"Dans un monde connecté, l’agilité est vitale, les offres de services des plateformes changent tous les jours"
DÉCIDEURS. Quelles sont aujourd’hui les principales problématiques organisationnelles des DSI et CDO ?
Thierry Cartalas. La réindustrialisation des processus avec les plateformes numériques comme Snow ou SAP S/4, et l’agilité à l’échelle sont les sujets majeurs de transformation de nos clients en France. Ces transformations ont du mal à progresser dans les entreprises du fait de la pénurie de compétences en progiciels, cloud et agiles, compétences qui dépendent trop des partenaires externes. Il est par exemple difficile d’internaliser des profils pointus comme un architecte cloud, cyber ou encore un data scientist SAP.
En outre, il y a actuellement un vrai questionnement de la filière IT elle-même car la moyenne d’âge des DSI reste élevée, notamment dans les métiers de la production IT, avec des populations difficiles à reconvertir vers les métiers du numérique. En parallèle, les jeunes qui sortent des grandes écoles préfèrent travailler chez Google plutôt qu’au sein d’une DSI, jugée moins attractive. Pour la génération Z, le projet d’entreprise numérique compte autant que le salaire et les DSI doivent aujourd’hui travailler sur leur responsabilité RSE pour les attirer.
À l’instar des pays anglo-saxons, la problématique des DSI aujourd’hui reste de convaincre leur DG de déployer les méthodes agiles avec les métiers. Un sujet complexe, car ces métiers sont remis en cause dans leurs fondamentaux managériaux par les principes de collaboration et d’autonomie promus par l’agilité. Les équipes internes de MOA ne comprennent pas la nécessité de déléguer à des équipes produits autonomes la mise en place des projets IT. Pourtant, comme partout dans un monde connecté, l’agilité est vitale aujourd’hui pour un bon nombre de secteurs comme le retail, où les offres de services changent tous les jours. Il faut donc s’améliorer en continu au risque de perdre ses clients. Ces programmes d’agilité IT représentent aujourd’hui une activité significative.
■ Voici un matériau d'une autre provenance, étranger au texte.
Lemma trunk_free_block_insert_spec h m tree a t :
  ids_ok h tree → h !! a = Some t → info_ok t → no_failure m →
  (∀ i, indexed_info h tree i → ¬ overlap t i) →
  ∃ tree', trunk_free_block_insert h m tree a = Some (0, tree') ∧
    ids_ok h tree' ∧ indexed tree' ≡ₚ a :: indexed tree.
Proof.
  intros Hok Ha Ht (Hm1 & Hm2 & Hm3) Hno. unfold trunk_free_block_insert. rewrite Ha. cbn [mbind option_bind].
  pose proof (ids_find h tree t Hok Ht) as Hf. destruct (avl_tree_find _ _) as [e|].
  - destruct Hf as (He & Hid & [(l & Hr & Hl) Hal] & Hrf).
    pose proof (disjoint_of_no_overlap h tree e l t Hok He Hid Hr Hl Hno) as Hd.
    destruct (do_insert_spec h m (block_array e) l a t) as (arr' & l' & -> & Hp & Hr' & Hl' & Hal'); [done..|].
    cbn [mbind option_bind]. eexists. split; [done|].
    destruct (store_array_ok h tree e arr') as [H1 H2]; [apply Hok|done| | |].
    + apply Forall_rdelete_id, Hok.
    + split; [|done]. exists l'. split; [done|]. rewrite Hl'. constructor; [by symmetry|done].
    + split; [done|]. rewrite H2, Hp. cbn [app]. f_equiv. by rewrite <- indexed_split by (done || apply Hok).
  - destruct Hf as [Hrf Hne]. rewrite Hm1, Hm2. cbn [negb].
    set (target := target_of (FILL_FILE_IDENTIFIER t)).
    destruct (avl_tree_insert_ok valid_id rank_id storage_trunk_node_compare_entry true tree target)
      as (tree1 & -> & Ht1 & E1 & _); [apply Hok|by apply target_valid|].
    unfold insert_code. change (rank_id target) with (id_rank (FILL_FILE_IDENTIFIER t)). rewrite Hrf.
    cbn [mbind option_bind]. change (1 =? 1) with true. cbn [negb].
    pose proof (ids_tree _ _ Hok) as [_ [_ _ Hs]].
    assert (elements (root tree1) ≡ₚ target :: elements (root tree)) as Hp1.
    { rewrite E1. by apply (rinsert_perm rank_id). }
    assert (arr_rep h [] []) as Hr0 by (split; constructor).
    destruct (do_insert_spec h m (block_array target) [] a t) as (arr' & l' & -> & Hp & Hr' & Hl' & Hal');
      [done|done|done|done|done|by intros i ?%not_elem_of_nil|].
    cbn [mbind option_bind]. eexists. split; [done|].
    assert (rfind rank_id (rank_id target) (elements (root tree1)) = Some target) as Hrf1.
    { destruct Ht1 as [_ [_ _ Hs1]]. apply (rfind_elem rank_id); [done|]. rewrite Hp1. by left. }
    assert (rdelete rank_id (rank_id target) (elements (root tree1)) ≡ₚ elements (root tree)) as Hdel.
    { destruct Ht1 as [_ [_ _ Hs1]]. pose proof (rdelete_perm rank_id _ _ _ Hs1 Hrf1) as Hp2.
      apply (inj (cons target)). etransitivity; [symmetry; exact Hp2|exact Hp1]. }
    destruct (store_array_ok h tree1 target arr') as [H1 H2]; [done|done| | |].
    + rewrite Hdel. apply Hok.
    + split; [|done]. exists l'. split; [done|]. rewrite Hl'. constructor; [done|constructor].
    + split; [done|]. rewrite H2, Hp, Hdel. done.
Qed.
Nous mettons plus récemment en oeuvre l’agilité à l’échelle dans la fonction publique ; ce secteur étant actuellement en train de passer un vrai cap dans sa transformation numérique, poussé par le programme France relance.
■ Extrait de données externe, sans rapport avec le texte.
(** The handler of a replica for the lines its trunk server sends. *)
Definition storage_server_trunk_sync_binlog (g_if_use_trunk_file g_if_trunker_self : bool)
    (o1 o2 o3 : io_outcome) (binlog_buff : list Z) (s : trunk_binlog) : option (Z * trunk_binlog) :=
  let nInPackLen := Z.of_nat (length binlog_buff) in
  if nInPackLen =? 0 then Some (EINVAL, s)
  else if negb g_if_use_trunk_file then Some (EINVAL, s)
  else if g_if_trunker_self then Some (EINVAL, s)
  else trunk_binlog_write_buffer o1 o2 o3 binlog_buff (s32 nInPackLen) s.

(** ** Reading *)

(** [memcpy] of [n] bytes inside one object, from offset [src] to offset
    [dst]; [None] when a range leaves the object or the ranges overlap. *)
Definition memcpy_within (mem : list Z) (dst src n : Z) : option (list Z) :=
  copied ← read_at mem src n;
  if (dst <? 0) || (Z.of_nat (length mem) <? dst + n) || ((dst <? src + n) && (src <? dst + n))
  then None
  else Some (take (Z.to_nat dst) mem ++ copied ++ drop (Z.to_nat (dst + n)) mem).

(** The first half of [trunk_binlog_preread]: the result when it returns
    early, otherwise the version seen and the buffer with its content
    moved to the front. *)
Definition preread_check (trunk_binlog_write_version : Z) (b : BinLogBuffer)
    : option (Z + Z * BinLogBuffer) :=
  if (bb_version b =? trunk_binlog_write_version) && (bb_length b =? 0) then Some (inl ENOENT)
  else if bb_length b =? TRUNK_BINLOG_BUFFER_SIZE then Some (inl 0)
  else
    let saved_trunk_binlog_write_version := trunk_binlog_write_version in
    if negb (bb_current b =? 0) then
      buffer ← (if 0 <? bb_length b then memcpy_within (bb_buffer b) 0 (bb_current b) (bb_length b)
                else Some (bb_buffer b));
      Some (inr (saved_trunk_binlog_write_version,
                 {| bb_buffer := buffer; bb_current := 0; bb_length := bb_length b;
                    bb_version := bb_version b |}))
    else Some (inr (saved_trunk_binlog_write_version, b)).
(** The content as [preread_check] leaves it. *)
Lemma preread_check_spec pre rs k r v :
  follows pre rs k r →
  (bb_current (binlog_buff r) = 0 ∨
   (CH_LF ∉ content (binlog_buff r) ∧ bb_length (binlog_buff r) < 86)) →
  let b := binlog_buff r in
  (bb_version b = v ∧ bb_length b = 0 ∧ preread_check v b = Some (inl ENOENT)) ∨
  (bb_length b = TRUNK_BINLOG_BUFFER_SIZE ∧ preread_check v b = Some (inl 0)) ∨
  (bb_length b < TRUNK_BINLOG_BUFFER_SIZE ∧ ∃ b', preread_check v b = Some (inr (v, b')) ∧
   bb_current b' = 0 ∧ bb_length b' = bb_length b ∧ bb_version b' = bb_version b ∧
   content b' = content b ∧ follows pre rs k (set_buff b' r)).
Proof.
  intros F Hcur b. pose proof (fo_buffer _ _ _ _ F) as Hb. fold b in Hb, Hcur.
  pose proof (content_length b Hb) as Hl. pose proof (content_read b Hb) as Hread.
  unfold preread_check. destruct Hb as [H1 H2 H3 H4].
  destruct (Z.eqb_spec (bb_length b) 0) as [E0|E0].
  { destruct (Z.eqb_spec (bb_version b) v) as [Ev|Ev]; [by left|right; right]. cbn [andb].
    unfold TRUNK_BINLOG_BUFFER_SIZE in *. rewrite (proj2 (Z.eqb_neq (bb_length b) _)) by lia.
    split; [lia|]. rewrite E0.
    assert (content b = []) as Ec by (apply length_zero_iff_nil; lia).
    destruct (Z.eqb_spec (bb_current b) 0) as [Ez|Ez]; cbn.
    - exists b. split_and!; try done. destruct F. by split.
    - eexists. split; [done|]. cbn. unfold content at 1. cbn.
      rewrite Ec. split_and!; try done. destruct F as [_ ? ? Hp Hc _].
      split; cbn; try done.
      + rewrite Hp. fold b. lia.
      + fold b in Hc. rewrite Ec in Hc. exact Hc.
      + right; left. by exists []. }
  rewrite andb_false_r.
  destruct (Z.eqb_spec (bb_length b) TRUNK_BINLOG_BUFFER_SIZE) as [Ef|Ef]; [by right; left|right; right].
  split; [lia|]. destruct (Z.eqb_spec (bb_current b) 0) as [Ez|Ez]; cbn [negb].
  { exists b. split_and!; try done. destruct F. by split. }
  destruct Hcur as [?|[Hlf Hlen]]; [done|]. rewrite (proj2 (Z.ltb_lt 0 _)) by lia.
  assert (bb_current b + bb_length b = TRUNK_BINLOG_BUFFER_SIZE) as Hend.
  { destruct (fo_movable _ _ _ _ F) as [?|[(m & Hm & Em)|[? _]]]; [done| |done].
    exfalso. apply Hlf. fold b in Em. rewrite Em. apply lines_has_lf.
    intros E. rewrite Em, E in Hl. cbn in Hl. lia. }
  unfold memcpy_within, TRUNK_BINLOG_BUFFER_SIZE in *. rewrite Hread.
  cbn [mbind option_bind]. rewrite (proj2 (Z.ltb_ge 0 0)) by lia.
  rewrite (proj2 (Z.ltb_ge (Z.of_nat _) _)) by lia.
  rewrite (proj2 (Z.ltb_ge (bb_current b) _)) by lia. rewrite andb_false_r. cbn [orb Z.add].
  eexists. split; [done|]. cbn [bb_current bb_length bb_version].
  change (take (Z.to_nat 0) (bb_buffer b)) with (@nil Z). cbn [app].
  match goal with |- _ ∧ _ ∧ _ ∧ content ?x = _ ∧ _ => assert (content x = content b) as Ec end.
  { unfold content at 1. cbn. apply take_app_length'. lia. }
  split_and!; try done. destruct F as [_ ? ? Hp Hc _]. split; cbn; try done.
  - split; cbn; unfold TRUNK_BINLOG_BUFFER_SIZE; try lia. rewrite length_app, length_drop. lia.
  - rewrite Ec. exact Hc.
  - right; right. by rewrite Ec.
Qed.

Lemma follows_file pre rs k r :
  follows pre rs k r →
  ∃ unread, content (binlog_buff r) ++ unread = lines (drop k rs) ∧
    drop (Z.to_nat (fd_pos r)) (pre ++ lines rs) = unread ∧
    Z.of_nat (length (pre ++ lines rs)) = fd_pos r + Z.of_nat (length unread).
Proof.
  intros F. destruct (fo_content _ _ _ _ F) as [unread E]. exists unread. split; [done|].
  pose proof (content_length _ (fo_buffer _ _ _ _ F)) as Hl.
  assert (pre ++ lines rs = (pre ++ lines (take k rs) ++ content (binlog_buff r)) ++ unread) as Ef.
  { rewrite <- !app_assoc, E, <- lines_app, take_drop. done. }
  rewrite (fo_pos _ _ _ _ F), Ef. split.
  - apply drop_app_length'. rewrite !length_app. lia.
  - rewrite !length_app. lia.
Qed.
"L’approche “cloud first” est plus facile à mener car les nouvelles applications cloud-native vont remplacer les anciennes"
Quelles sont les clés d’une migration cloud réussie ?
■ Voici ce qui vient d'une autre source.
(** ** Allocation *)

Definition trunk_split (pNode : positive) (size : Z) : prog trunk_state Z :=
  n ← node_at pNode;
  let f := file (n_trunk n) in
  if s32 (tf_size f - size) <? g_slot_min_size cfg then binlog_now TRUNK_OP_TYPE_DEL_SPACE (n_trunk n)
  else
    r ← alloc_node;
    match r with
    | inl result => mret result
    | inr a =>
        result ← binlog_now TRUNK_OP_TYPE_DEL_SPACE (n_trunk n);
        if c_true result then free_block a;; mret result
        else
          store_node a
            {| n_trunk := {| status := FDFS_TRUNK_STATUS_FREE; path := path (n_trunk n);
                             file := {| tf_id := tf_id f; tf_offset := s32 (tf_offset f + size);
                                        tf_size := s32 (tf_size f - size) |} |};
               n_pMblockNode := a; n_next := None |};;
          result ← trunk_add_free_block a true;
          if c_true result then mret result
          else
            update_node pNode (λ n, with_trunk (with_size size (n_trunk n)) n);;
            mret 0
    end.

(** The loop that looks for a name that is free; [fuel] names may be taken. *)
Fixpoint next_file_loop (fuel : nat) (a : positive) : prog trunk_state (Z + list Z) :=
  s ← get;
  let id := s32 (g_current_trunk_file_id s + 1) in
  modify (set_g_current_trunk_file_id id);;
  update_node a (λ n, with_trunk (set_id (n_trunk n) id) n);;
  o ← tick;
  if c_true (o_ini o) then mret (inl (o_ini o))
  else
    short_filename ← deref (base64_encode_ex g_fdfs_base64_context (int2buff id) false);
    '(sub_path_high, sub_path_low) ← on_dist (storage_get_store_path (g_store cfg) short_filename);
    update_node a (λ n, with_trunk
      {| status := status (n_trunk n);
         path := {| store_path_index := store_path_index (path (n_trunk n));
                    sub_path_high := u8 sub_path_high; sub_path_low := u8 sub_path_low |};
         file := file (n_trunk n) |} n);;
    n ← node_at a;
    full_filename ← deref (trunk_get_full_filename_ex (g_fdfs_store_paths (g_store cfg)) (n_trunk n) MAX_PATH_SIZE);
    s ← get;
    if negb (fileExists full_filename (trunk_files s)) then mret (inr full_filename)
    else match fuel with O => undefined | S fuel => next_file_loop fuel a end.
(** The requests the storage servers send. *)
Definition admissible (s : trunk_state) (q : request) : Prop :=
  match q with
  | AllocSpace i size =>
      create_ok cfg s ∧ is_byte i ∧ (Z.to_nat i < length (paths (g_fdfs_store_paths (g_store cfg))))%nat ∧
      0 < size ≤ g_trunk_file_size cfg
  | AllocConfirm info _ =>
      info_ok info ∧ end_of info < INT_MAX ∧ 0 ≤ tf_id (file info) ∧
      (path_of info < length (paths (g_fdfs_store_paths (g_store cfg))))%nat
  | FreeSpace info => info_ok info ∧ end_of info < INT_MAX ∧ 0 ≤ tf_id (file info) ∧ file_exists cfg s info
  end.

(** Each request is admissible in the state it finds. *)
Fixpoint admissible_all (reqs : list request) (s : trunk_state) : Prop :=
  match reqs with
  | [] => True
  | q :: reqs => admissible s q ∧ ∀ p s', serve q s = Some (p, s') → admissible_all reqs s'
  end.
End server.

(** The blocks of a state that is at rest. *)
Definition contents (M : blocks_map) : list FDFSTrunkFullInfo := (map_to_list M).*2.

Definition represents (s : trunk_state) (B : list FDFSTrunkFullInfo) : Prop :=
  trunk_init_flag s = STORAGE_TRUNK_INIT_FLAG_DONE ∧
  ∃ M U, core_ok cfg s M U ∧ ledger_ok s M ∧ B ≡ₚ contents M.

(** ** The map and the collection *)

#[local] Instance overlap_decision x y : Decision (overlap x y).
Proof. unfold overlap. apply _. Defined.

Lemma contents_insert M a info : M !! a = None → contents (<[a := info]> M) ≡ₚ info :: contents M.
Proof. intros Ha. unfold contents. by rewrite map_to_list_insert. Qed.

Lemma contents_here (M : blocks_map) (a : positive) info :
  M !! a = Some info → contents M ≡ₚ info :: contents (delete a M).
Proof. intros Ha. unfold contents. by rewrite (map_to_list_here _ _ _ Ha). Qed.

Lemma contents_update (M : blocks_map) (a : positive) info info' :
  M !! a = Some info → contents (<[a := info']> M) ≡ₚ info' :: contents (delete a M).
Proof. intros Ha. unfold contents. by rewrite (map_to_list_update _ _ _ _ Ha). Qed.

Lemma elem_of_contents M info : info ∈ contents M ↔ ∃ a, M !! a = Some info.
Proof.
  unfold contents. rewrite list_elem_of_fmap. split.
  - intros ([a i] & -> & Hin%elem_of_map_to_list). by exists a.
  - intros [a Ha]. exists (a, info). split; [done|by apply elem_of_map_to_list].
Qed.

Lemma no_overlap_contents M info : no_overlap M info ↔ ∀ j, j ∈ contents M → ¬ overlap info j.
Proof.
  split; [intros H j [a Ha]%elem_of_contents; by apply (H a)|].
  intros H a i Ha. apply H, elem_of_contents. by exists a.
Qed.
(* ===== verification/TrackerMemGrow.v ===== *)
(** * Growing the arrays of a group

    [tracker_mem_realloc_store_servers] allocates larger arrays, new spare
    servers and a larger matrix of timestamps.  Whether it succeeds or runs
    out of memory at any of its calls, the group stays sound and the
    servers it had are not touched. *)

From S2P Require Import Prelude CLib SortedArray TrackerMem TrackerMemInv.
From stdpp Require Import sorting.
#[local] Open Scope Z_scope.

(** ** Heaps that agree on what the invariant reads *)

Definition core (d : FDFSStorageDetail) : list Z * Z * option positive :=
  (storage_id d, status d, psync_src_server d).

Definition same_core (ds ds' : gmap positive FDFSStorageDetail) : Prop := ∀ p, core <$> ds' !! p = core <$> ds !! p.

(** What [ds] has, [ds'] has unchanged. *)
Definition heap_grows (ds ds' : gmap positive FDFSStorageDetail) : Prop := ∀ p d, ds !! p = Some d → ds' !! p = Some d.

Lemma heap_grows_refl ds : heap_grows ds ds.
Proof. by intros p d. Qed.

Section same_core.
Context {ds ds' : gmap positive FDFSStorageDetail} (Hc : same_core ds ds').

Lemma same_core_lookup p d' : ds' !! p = Some d' → ∃ d, ds !! p = Some d ∧ core d = core d'.
Proof.
  intros Hp. assert (H := Hc p). rewrite Hp in H. cbn in H.
  symmetry in H. apply fmap_Some in H as (d & Hd & He). by exists d.
Qed.

Lemma same_core_id p : id_of ds' p = id_of ds p.
Proof. assert (H := Hc p). unfold id_of, core in *. destruct (ds' !! p), (ds !! p); cbn in *; congruence. Qed.

Lemma same_core_active p : is_active ds' p ↔ is_active ds p.
Proof.
  assert (H := Hc p). unfold is_active, core in *. destruct (ds' !! p) as [d'|], (ds !! p) as [d|]; cbn in H; try done.
  injection H as _ Hst _. split; intros (e & [= ->] & He); eexists; (split; [done|congruence]).
Qed.

Lemma same_core_is_Some p : is_Some (ds' !! p) ↔ is_Some (ds !! p).
Proof. assert (H := Hc p). by destruct (ds' !! p), (ds !! p). Qed.

Lemma group_ok_core v g : group_ok v g ds → group_ok v g ds'.
Proof.
  intros []. constructor; try assumption.
  - apply (sorted_by_ext ds); [|assumption]. intros p _. apply same_core_id.
  - apply (sorted_by_ext ds); [|assumption]. intros p _. apply same_core_id.
  - intros p. by rewrite same_core_active.
  - intros p Hp. apply same_core_is_Some. auto.
  - intros p d' Hp (d & Hd & [= <- _ _])%same_core_lookup. eauto.
  - intros p d' Hp (d & Hd & [= _ <- _])%same_core_lookup. eauto.
  - intros p d' q Hp (d & Hd & [= _ _ <-])%same_core_lookup. eauto.
Qed.
End same_core.

(** ** Path sizes *)

(** Only the path sizes of the servers [l] differ. *)
Definition paths_changed (l : list positive) (s s' : group_state) : Prop :=
  grp s' = grp s ∧ same_core (details s) (details s') ∧ (∀ p, p ∉ l → details s' !! p = details s !! p).

Lemma paths_changed_refl l s s' : grp s' = grp s → details s' = details s → paths_changed l s s'.
Proof. intros Hg Hd. split; [done|]. rewrite Hd. split; done. Qed.

Lemma paths_changed_trans l s s' s'' : paths_changed l s s' → paths_changed l s' s'' → paths_changed l s s''.
Proof.
  intros (Hg & Hc & Hl) (Hg' & Hc' & Hl'). split; [by rewrite Hg'|]. split.
  - intros p. by rewrite Hc', Hc.
  - intros p Hp. by rewrite Hl', Hl.
Qed.

Lemma paths_changed_upd l s s' p d t f :
  p ∈ l → details s !! p = Some d → grp s' = grp s →
  details s' = <[p := d <| path_total_mbs := t |> <| path_free_mbs := f |>]> (details s) → paths_changed l s s'.
Proof.
  intros Hp Hd Hg Hds. split; [done|]. rewrite Hds. split.
  - intros q. destruct (decide (p = q)) as [<-|Hne]; [by rewrite lookup_insert_eq, Hd|by rewrite lookup_insert_ne].
  - intros q Hq. rewrite lookup_insert_ne; [done|]. by intros ->.
Qed.

Section grow.
Context (env : nat → answer) (cfg : tracker_config).

Lemma malloc_storage_path_mbs_ok l p n s :
  p ∈ l → is_Some (details s !! p) →
  returns (tracker_malloc_storage_path_mbs env p n) s (λ r s', paths_changed l s s' ∧ (r ≠ 0 → oom env)).
Proof.
  intros Hp [d Hd]. unfold tracker_malloc_storage_path_mbs.
  destruct (n <=? 0); [apply returns_ret; split; [by apply paths_changed_refl|done]|].
  step. destruct (c_true (malloc_result a)).
  { apply returns_bind, (returns_upd_server _ p d); [done|]. apply returns_ret. split; [|by auto].
    by apply (paths_changed_upd l s _ p d None (path_free_mbs d)). }
  step. destruct (c_true (malloc_result a0)).
  { apply returns_bind, (returns_upd_server _ p d); [done|]. apply returns_ret. split; [|by auto].
    by apply (paths_changed_upd l s _ p d None None). }
  apply returns_bind, (returns_upd_server _ p d); [done|]. apply returns_ret. split; [|done].
  by apply (paths_changed_upd l s _ p d (Some (zeros n)) (Some (zeros n))).
Qed.

Lemma for_servers_ok (f : positive → prog group_state Z) l l' s :
  (∀ p s, p ∈ l → is_Some (details s !! p) → returns (f p) s (λ r s', paths_changed l s s' ∧ (r ≠ 0 → oom env))) →
  (∀ p, p ∈ l' → p ∈ l ∧ is_Some (details s !! p)) →
  returns (for_servers f l') s (λ r s', paths_changed l s s' ∧ (r ≠ 0 → oom env)).
Proof.
  intros Hf. revert s. induction l' as [|p l' IH]; intros s Hin; cbn [for_servers].
  { apply returns_ret. split; [by apply paths_changed_refl|done]. }
  destruct (Hin p) as [Hp Hd]; [by left|]. apply returns_bind. eapply returns_mono; [by apply Hf|].
  intros r s1 [H1 Ho]. destruct (c_true r); [by apply returns_ret|].
  eapply returns_mono; [apply IH|].
  - intros q Hq. destruct (Hin q) as [Hql Hqd]; [by right|]. split; [done|].
    destruct H1 as (_ & Hc & _). by rewrite (same_core_is_Some Hc).
  - intros r' s2 [H2 Ho2]. split; [|done]. exact (paths_changed_trans _ _ _ _ H1 H2).
Qed.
Faire de la migration de chaînes applicatives existantes vers le cloud un objectif est une erreur. La raison ? Ces applications n’ont pas été conçues pour fonctionner sur du cloud, leur migration sur le cloud (lift & shift) ne démontre pas un ROI incontestable. Certaines entreprises s’y sont engagées, dans ce cas, la migration cloud doit avoir l’appui inconditionnel de la direction générale pour arrêter les data centers et tout basculer sur le cloud. Il faut en effet en supporter les coûts, les risques "business" et les conséquences sur certaines architectures de données qui peuvent être difficiles à migrer sur le cloud, comme une vieille version Oracle. Pour cela, une forte expertise des architectures cloud est bien évidemment requise, elle s’acquiert avec des tests pilotes puis l’expérience des migrations successives du CCOE cloud, plutôt sur une durée entre 18 et 24 mois.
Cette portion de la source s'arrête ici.